(Stored data)
--

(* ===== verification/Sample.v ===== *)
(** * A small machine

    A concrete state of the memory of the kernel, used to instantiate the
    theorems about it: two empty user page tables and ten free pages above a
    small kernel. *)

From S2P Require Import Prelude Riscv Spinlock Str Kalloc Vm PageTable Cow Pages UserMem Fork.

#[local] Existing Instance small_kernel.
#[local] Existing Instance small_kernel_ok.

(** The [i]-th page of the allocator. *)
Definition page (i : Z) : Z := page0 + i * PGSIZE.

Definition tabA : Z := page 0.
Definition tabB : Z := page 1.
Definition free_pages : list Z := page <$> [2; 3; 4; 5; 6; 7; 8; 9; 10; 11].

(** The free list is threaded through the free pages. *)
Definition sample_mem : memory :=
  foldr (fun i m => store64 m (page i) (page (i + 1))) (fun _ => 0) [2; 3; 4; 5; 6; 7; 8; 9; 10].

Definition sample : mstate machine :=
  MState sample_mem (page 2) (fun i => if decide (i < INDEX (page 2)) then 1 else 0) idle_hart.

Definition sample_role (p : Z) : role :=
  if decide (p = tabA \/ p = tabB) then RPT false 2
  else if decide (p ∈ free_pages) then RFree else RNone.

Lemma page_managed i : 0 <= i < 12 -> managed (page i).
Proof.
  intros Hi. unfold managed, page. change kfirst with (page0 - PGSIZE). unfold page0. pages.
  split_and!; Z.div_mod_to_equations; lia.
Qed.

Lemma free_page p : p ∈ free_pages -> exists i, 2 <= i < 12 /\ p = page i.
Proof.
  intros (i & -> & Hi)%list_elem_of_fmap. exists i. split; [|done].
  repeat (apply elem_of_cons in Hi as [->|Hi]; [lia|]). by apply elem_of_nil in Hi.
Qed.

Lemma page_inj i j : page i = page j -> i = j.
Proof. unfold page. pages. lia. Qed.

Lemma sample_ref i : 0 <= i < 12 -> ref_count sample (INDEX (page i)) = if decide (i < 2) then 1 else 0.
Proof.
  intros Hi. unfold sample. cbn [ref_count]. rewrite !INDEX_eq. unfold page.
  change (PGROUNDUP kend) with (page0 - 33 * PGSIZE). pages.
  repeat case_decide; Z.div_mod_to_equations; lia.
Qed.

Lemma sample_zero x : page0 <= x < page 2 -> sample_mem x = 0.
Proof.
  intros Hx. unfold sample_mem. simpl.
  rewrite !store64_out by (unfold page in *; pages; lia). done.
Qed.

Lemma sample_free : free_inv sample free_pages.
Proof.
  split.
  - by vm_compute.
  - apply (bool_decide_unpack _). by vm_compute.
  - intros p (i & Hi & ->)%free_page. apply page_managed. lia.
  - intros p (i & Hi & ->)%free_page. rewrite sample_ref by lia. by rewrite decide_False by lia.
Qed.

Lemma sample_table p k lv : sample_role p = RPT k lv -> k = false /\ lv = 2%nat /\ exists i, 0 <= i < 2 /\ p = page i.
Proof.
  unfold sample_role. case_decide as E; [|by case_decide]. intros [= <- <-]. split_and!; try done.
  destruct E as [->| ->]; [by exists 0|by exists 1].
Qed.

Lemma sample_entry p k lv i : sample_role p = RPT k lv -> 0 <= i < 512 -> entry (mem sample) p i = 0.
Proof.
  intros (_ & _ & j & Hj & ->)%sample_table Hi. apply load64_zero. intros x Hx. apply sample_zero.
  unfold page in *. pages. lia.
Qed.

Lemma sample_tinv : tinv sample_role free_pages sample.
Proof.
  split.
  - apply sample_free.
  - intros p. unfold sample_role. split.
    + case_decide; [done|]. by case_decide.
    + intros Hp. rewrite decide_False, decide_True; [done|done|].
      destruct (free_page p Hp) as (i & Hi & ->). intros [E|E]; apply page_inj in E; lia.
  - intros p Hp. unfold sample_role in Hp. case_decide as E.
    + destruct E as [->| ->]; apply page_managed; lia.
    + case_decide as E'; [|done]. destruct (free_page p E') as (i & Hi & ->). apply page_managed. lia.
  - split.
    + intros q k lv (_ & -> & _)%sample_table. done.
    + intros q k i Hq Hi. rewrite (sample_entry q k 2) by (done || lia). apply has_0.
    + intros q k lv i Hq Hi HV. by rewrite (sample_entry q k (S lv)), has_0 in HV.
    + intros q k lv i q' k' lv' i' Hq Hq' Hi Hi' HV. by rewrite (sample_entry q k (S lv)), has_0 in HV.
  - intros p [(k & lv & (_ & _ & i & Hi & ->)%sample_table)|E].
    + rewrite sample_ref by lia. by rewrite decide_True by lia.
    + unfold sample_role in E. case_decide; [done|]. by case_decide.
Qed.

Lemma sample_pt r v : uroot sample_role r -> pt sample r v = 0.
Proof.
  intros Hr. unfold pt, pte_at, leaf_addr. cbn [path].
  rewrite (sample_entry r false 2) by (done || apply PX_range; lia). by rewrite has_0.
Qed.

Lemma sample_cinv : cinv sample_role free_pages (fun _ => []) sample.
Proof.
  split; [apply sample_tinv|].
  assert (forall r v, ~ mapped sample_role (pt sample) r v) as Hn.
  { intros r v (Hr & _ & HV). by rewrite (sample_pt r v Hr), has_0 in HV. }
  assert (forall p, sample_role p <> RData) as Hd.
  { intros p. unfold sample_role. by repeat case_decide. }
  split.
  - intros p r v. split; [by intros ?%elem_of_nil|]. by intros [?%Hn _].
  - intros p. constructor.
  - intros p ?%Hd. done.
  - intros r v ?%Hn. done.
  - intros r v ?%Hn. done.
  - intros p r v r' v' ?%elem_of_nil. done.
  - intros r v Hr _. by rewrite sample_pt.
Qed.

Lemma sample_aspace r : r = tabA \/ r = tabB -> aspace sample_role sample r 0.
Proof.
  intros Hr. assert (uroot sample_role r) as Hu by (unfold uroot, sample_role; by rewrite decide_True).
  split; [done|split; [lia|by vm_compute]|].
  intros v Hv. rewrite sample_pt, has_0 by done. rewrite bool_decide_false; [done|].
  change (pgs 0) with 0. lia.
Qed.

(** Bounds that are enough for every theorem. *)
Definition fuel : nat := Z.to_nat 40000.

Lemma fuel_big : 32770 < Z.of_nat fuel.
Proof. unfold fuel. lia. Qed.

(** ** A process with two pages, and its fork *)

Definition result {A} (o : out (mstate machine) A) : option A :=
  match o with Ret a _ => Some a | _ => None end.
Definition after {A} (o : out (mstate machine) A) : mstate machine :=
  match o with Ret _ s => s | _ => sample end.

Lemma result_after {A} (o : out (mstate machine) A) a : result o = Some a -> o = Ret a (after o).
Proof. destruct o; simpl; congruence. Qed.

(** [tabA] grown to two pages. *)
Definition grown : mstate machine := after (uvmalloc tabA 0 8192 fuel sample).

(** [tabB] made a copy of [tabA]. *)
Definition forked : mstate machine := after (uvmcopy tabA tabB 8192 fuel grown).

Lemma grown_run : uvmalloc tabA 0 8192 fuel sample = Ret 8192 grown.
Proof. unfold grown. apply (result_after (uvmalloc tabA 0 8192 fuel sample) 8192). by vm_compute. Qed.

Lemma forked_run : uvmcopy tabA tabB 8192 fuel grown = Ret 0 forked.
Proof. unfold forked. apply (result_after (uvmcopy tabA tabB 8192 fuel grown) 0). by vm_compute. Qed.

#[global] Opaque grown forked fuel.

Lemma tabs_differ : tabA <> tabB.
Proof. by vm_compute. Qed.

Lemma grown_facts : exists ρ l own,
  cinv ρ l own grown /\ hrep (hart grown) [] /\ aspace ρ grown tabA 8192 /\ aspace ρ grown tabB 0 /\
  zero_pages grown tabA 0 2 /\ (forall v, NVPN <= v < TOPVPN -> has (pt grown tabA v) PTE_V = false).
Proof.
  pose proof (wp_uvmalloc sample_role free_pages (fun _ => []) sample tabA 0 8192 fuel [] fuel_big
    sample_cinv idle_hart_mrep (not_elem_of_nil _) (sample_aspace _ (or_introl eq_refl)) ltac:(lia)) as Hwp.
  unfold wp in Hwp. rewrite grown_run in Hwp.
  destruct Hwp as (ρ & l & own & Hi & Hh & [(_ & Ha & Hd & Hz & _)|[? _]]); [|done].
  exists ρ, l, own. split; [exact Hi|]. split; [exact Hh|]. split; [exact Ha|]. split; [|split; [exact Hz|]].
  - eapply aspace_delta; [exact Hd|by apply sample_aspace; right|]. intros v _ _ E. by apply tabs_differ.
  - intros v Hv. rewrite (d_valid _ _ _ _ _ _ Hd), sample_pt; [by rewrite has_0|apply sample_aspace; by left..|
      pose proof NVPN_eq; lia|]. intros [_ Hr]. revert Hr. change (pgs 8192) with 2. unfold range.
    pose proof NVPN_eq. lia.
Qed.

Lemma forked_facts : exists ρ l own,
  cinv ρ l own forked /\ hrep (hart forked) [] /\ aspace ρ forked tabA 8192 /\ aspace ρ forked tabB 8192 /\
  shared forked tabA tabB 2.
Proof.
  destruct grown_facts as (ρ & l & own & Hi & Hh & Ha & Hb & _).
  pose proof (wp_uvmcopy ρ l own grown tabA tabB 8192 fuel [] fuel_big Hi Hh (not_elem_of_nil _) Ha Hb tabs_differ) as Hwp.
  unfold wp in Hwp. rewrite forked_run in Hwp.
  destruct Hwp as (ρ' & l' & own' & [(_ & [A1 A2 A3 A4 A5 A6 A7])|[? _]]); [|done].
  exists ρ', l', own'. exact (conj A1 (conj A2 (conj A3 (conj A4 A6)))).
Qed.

--

--- TASK OBJECTIVE ---
Take exactly the lines from the one containing "(** Bounds that" through the one containing "- eapply aspace_delta;" in the data above, and output them with nothing added.

--- EXERCISE OUTPUT ---
(** Bounds that are enough for every theorem. *)
Definition fuel : nat := Z.to_nat 40000.

Lemma fuel_big : 32770 < Z.of_nat fuel.
Proof. unfold fuel. lia. Qed.

(** ** A process with two pages, and its fork *)

Definition result {A} (o : out (mstate machine) A) : option A :=
  match o with Ret a _ => Some a | _ => None end.
Definition after {A} (o : out (mstate machine) A) : mstate machine :=
  match o with Ret _ s => s | _ => sample end.

Lemma result_after {A} (o : out (mstate machine) A) a : result o = Some a -> o = Ret a (after o).
Proof. destruct o; simpl; congruence. Qed.

(** [tabA] grown to two pages. *)
Definition grown : mstate machine := after (uvmalloc tabA 0 8192 fuel sample).

(** [tabB] made a copy of [tabA]. *)
Definition forked : mstate machine := after (uvmcopy tabA tabB 8192 fuel grown).

Lemma grown_run : uvmalloc tabA 0 8192 fuel sample = Ret 8192 grown.
Proof. unfold grown. apply (result_after (uvmalloc tabA 0 8192 fuel sample) 8192). by vm_compute. Qed.

Lemma forked_run : uvmcopy tabA tabB 8192 fuel grown = Ret 0 forked.
Proof. unfold forked. apply (result_after (uvmcopy tabA tabB 8192 fuel grown) 0). by vm_compute. Qed.

#[global] Opaque grown forked fuel.

Lemma tabs_differ : tabA <> tabB.
Proof. by vm_compute. Qed.

Lemma grown_facts : exists ρ l own,
  cinv ρ l own grown /\ hrep (hart grown) [] /\ aspace ρ grown tabA 8192 /\ aspace ρ grown tabB 0 /\
  zero_pages grown tabA 0 2 /\ (forall v, NVPN <= v < TOPVPN -> has (pt grown tabA v) PTE_V = false).
Proof.
  pose proof (wp_uvmalloc sample_role free_pages (fun _ => []) sample tabA 0 8192 fuel [] fuel_big
    sample_cinv idle_hart_mrep (not_elem_of_nil _) (sample_aspace _ (or_introl eq_refl)) ltac:(lia)) as Hwp.
  unfold wp in Hwp. rewrite grown_run in Hwp.
  destruct Hwp as (ρ & l & own & Hi & Hh & [(_ & Ha & Hd & Hz & _)|[? _]]); [|done].
  exists ρ, l, own. split; [exact Hi|]. split; [exact Hh|]. split; [exact Ha|]. split; [|split; [exact Hz|]].
  - eapply aspace_delta; [exact Hd|by apply sample_aspace; right|]. intros v _ _ E. by apply tabs_differ.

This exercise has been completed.